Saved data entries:
===

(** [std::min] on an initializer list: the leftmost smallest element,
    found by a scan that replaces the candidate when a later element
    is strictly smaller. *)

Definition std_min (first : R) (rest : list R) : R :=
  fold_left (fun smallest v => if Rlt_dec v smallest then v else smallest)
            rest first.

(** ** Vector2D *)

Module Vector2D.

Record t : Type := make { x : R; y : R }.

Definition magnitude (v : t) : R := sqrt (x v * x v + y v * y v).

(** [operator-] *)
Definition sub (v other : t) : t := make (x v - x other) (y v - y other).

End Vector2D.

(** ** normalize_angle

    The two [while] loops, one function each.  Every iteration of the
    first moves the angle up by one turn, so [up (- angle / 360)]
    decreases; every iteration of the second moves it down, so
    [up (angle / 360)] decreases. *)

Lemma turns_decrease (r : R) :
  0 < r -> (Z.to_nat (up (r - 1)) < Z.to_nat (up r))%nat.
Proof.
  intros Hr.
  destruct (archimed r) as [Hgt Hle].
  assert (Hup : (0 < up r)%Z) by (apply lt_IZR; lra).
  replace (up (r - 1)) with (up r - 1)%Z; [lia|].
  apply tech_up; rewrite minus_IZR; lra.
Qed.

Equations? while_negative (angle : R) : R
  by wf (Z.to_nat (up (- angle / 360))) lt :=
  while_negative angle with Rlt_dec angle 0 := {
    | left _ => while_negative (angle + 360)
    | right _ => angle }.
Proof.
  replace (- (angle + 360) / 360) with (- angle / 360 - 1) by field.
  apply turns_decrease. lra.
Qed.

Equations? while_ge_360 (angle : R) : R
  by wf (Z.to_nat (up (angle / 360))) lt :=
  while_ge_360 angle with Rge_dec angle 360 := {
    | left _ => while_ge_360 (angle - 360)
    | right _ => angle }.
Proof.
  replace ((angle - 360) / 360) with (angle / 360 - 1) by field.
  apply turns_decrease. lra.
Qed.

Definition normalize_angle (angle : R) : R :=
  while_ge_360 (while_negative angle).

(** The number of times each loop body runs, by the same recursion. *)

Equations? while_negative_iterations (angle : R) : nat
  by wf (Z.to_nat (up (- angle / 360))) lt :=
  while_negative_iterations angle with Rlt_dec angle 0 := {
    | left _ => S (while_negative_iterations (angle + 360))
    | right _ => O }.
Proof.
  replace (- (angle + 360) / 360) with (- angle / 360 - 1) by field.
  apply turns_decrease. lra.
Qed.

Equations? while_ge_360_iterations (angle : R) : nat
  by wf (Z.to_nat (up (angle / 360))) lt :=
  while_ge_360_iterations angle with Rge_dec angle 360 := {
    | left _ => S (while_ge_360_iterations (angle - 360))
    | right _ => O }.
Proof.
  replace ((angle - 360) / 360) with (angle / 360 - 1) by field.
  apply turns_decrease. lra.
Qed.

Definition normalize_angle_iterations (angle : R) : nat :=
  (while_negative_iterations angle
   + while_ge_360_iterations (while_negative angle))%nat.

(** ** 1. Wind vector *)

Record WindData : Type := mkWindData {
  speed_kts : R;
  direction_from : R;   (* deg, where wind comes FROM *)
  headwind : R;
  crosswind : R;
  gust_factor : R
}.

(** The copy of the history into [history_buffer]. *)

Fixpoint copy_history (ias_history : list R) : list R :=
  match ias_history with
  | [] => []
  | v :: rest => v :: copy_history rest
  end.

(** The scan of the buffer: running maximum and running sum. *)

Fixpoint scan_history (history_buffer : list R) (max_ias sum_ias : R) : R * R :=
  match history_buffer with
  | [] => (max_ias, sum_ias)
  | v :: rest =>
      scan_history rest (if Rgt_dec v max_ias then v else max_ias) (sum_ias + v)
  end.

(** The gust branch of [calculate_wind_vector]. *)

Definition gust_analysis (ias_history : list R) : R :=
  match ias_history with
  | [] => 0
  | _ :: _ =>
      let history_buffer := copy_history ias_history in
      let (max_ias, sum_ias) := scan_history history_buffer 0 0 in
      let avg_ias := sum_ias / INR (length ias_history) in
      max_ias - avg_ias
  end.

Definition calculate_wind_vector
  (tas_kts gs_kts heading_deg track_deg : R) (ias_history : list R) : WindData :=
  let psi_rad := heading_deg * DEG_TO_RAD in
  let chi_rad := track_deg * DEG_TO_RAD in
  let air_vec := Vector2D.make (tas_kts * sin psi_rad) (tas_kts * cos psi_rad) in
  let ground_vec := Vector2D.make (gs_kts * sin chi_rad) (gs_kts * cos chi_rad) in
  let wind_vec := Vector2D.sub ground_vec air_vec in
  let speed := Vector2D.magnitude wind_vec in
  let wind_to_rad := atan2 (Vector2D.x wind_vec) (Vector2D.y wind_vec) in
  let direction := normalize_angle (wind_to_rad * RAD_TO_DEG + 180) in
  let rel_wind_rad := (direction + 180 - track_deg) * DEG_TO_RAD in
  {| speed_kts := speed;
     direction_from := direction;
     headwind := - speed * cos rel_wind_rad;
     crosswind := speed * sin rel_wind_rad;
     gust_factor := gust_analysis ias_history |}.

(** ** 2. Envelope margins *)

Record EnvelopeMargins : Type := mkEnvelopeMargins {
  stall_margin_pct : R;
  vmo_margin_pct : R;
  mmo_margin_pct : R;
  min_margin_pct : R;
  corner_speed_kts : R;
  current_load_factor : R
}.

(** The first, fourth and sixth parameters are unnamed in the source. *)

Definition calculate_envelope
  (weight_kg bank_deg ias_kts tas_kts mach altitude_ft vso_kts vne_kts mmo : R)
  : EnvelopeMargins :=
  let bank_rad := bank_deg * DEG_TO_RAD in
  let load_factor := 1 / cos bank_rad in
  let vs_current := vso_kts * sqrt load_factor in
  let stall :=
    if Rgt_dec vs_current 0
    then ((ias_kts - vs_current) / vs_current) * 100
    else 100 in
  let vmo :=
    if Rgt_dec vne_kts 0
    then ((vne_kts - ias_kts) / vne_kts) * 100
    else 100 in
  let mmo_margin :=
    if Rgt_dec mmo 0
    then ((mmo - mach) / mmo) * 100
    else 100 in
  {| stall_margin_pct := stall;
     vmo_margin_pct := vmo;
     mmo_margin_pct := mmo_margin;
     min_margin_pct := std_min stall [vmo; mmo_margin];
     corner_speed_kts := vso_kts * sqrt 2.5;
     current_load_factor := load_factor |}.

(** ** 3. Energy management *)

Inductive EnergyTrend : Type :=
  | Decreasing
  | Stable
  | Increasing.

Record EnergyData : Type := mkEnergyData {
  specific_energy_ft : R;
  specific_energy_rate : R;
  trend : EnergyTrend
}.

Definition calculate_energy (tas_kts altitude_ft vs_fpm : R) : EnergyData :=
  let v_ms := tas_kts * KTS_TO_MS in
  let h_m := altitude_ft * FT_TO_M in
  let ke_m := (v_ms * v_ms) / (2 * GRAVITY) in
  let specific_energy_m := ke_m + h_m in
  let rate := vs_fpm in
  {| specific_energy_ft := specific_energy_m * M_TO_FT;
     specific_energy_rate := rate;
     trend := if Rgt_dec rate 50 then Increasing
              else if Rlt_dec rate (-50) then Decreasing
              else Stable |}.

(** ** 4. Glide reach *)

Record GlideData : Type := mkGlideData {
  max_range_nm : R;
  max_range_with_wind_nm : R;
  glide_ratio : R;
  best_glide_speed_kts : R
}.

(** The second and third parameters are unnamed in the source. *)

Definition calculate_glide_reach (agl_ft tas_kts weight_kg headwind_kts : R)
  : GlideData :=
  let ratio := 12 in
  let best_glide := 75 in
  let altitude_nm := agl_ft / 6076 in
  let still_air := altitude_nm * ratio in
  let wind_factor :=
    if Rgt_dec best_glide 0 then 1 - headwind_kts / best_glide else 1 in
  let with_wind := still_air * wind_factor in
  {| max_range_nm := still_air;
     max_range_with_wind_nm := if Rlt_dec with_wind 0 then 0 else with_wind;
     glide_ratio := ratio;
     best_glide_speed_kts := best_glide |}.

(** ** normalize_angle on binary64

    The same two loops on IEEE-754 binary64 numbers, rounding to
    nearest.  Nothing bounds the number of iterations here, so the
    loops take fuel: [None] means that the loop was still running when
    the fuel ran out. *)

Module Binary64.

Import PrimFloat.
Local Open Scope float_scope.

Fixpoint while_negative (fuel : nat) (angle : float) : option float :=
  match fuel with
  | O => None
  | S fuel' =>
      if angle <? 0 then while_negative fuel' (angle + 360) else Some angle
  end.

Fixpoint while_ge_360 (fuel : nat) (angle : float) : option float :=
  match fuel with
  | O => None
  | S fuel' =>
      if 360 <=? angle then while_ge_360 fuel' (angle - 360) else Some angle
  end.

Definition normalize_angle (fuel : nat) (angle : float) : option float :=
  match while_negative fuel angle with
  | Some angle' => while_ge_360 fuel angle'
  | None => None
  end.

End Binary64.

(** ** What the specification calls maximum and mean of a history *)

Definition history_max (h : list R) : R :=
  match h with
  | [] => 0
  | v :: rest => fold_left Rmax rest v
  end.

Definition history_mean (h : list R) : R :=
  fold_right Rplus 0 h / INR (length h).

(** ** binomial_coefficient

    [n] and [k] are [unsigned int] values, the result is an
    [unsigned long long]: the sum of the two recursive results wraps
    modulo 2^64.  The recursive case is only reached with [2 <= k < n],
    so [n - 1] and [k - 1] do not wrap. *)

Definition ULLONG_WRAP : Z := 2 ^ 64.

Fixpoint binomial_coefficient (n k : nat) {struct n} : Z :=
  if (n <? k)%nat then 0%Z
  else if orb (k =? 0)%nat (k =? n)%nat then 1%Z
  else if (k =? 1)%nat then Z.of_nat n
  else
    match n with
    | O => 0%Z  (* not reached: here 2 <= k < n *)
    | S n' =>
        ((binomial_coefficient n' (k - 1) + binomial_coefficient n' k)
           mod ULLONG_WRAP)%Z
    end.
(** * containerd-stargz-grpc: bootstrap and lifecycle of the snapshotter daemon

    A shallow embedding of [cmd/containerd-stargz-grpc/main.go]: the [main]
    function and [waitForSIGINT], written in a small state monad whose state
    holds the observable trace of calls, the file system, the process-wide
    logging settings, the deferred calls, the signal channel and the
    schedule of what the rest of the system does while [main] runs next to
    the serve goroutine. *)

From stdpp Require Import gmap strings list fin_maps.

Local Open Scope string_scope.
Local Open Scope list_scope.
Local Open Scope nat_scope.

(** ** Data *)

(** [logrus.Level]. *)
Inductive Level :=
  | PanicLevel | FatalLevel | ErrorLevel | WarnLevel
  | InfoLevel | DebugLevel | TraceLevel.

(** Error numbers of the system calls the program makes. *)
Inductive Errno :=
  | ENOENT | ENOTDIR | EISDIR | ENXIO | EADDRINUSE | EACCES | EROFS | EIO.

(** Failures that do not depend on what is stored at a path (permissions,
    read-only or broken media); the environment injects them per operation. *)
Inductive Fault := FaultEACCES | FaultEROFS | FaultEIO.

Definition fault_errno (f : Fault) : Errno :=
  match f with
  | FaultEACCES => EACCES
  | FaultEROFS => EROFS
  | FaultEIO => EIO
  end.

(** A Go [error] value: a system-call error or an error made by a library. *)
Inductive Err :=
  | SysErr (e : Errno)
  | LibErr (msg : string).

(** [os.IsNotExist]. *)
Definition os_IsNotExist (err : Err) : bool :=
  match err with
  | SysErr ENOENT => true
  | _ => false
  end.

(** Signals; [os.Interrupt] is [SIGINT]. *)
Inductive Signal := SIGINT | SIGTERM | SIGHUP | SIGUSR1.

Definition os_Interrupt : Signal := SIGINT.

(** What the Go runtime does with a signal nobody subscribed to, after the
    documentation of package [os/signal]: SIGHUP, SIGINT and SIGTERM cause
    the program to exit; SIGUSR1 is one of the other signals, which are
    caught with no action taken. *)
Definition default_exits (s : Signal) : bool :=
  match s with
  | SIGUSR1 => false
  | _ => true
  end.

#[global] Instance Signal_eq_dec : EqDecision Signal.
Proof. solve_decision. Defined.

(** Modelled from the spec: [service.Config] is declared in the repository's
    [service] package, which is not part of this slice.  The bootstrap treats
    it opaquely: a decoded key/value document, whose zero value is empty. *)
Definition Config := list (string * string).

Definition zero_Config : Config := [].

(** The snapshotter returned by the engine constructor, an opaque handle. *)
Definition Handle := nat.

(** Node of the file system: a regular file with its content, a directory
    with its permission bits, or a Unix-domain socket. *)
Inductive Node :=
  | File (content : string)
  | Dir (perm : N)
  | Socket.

===

**ACTIVITY**
Check every line above for the string "Equations" and copy those that have it.

**SOLUTION FOR THIS EXERCISE**
Equations? while_negative (angle : R) : R
Equations? while_ge_360 (angle : R) : R
Equations? while_negative_iterations (angle : R) : nat
Equations? while_ge_360_iterations (angle : R) : nat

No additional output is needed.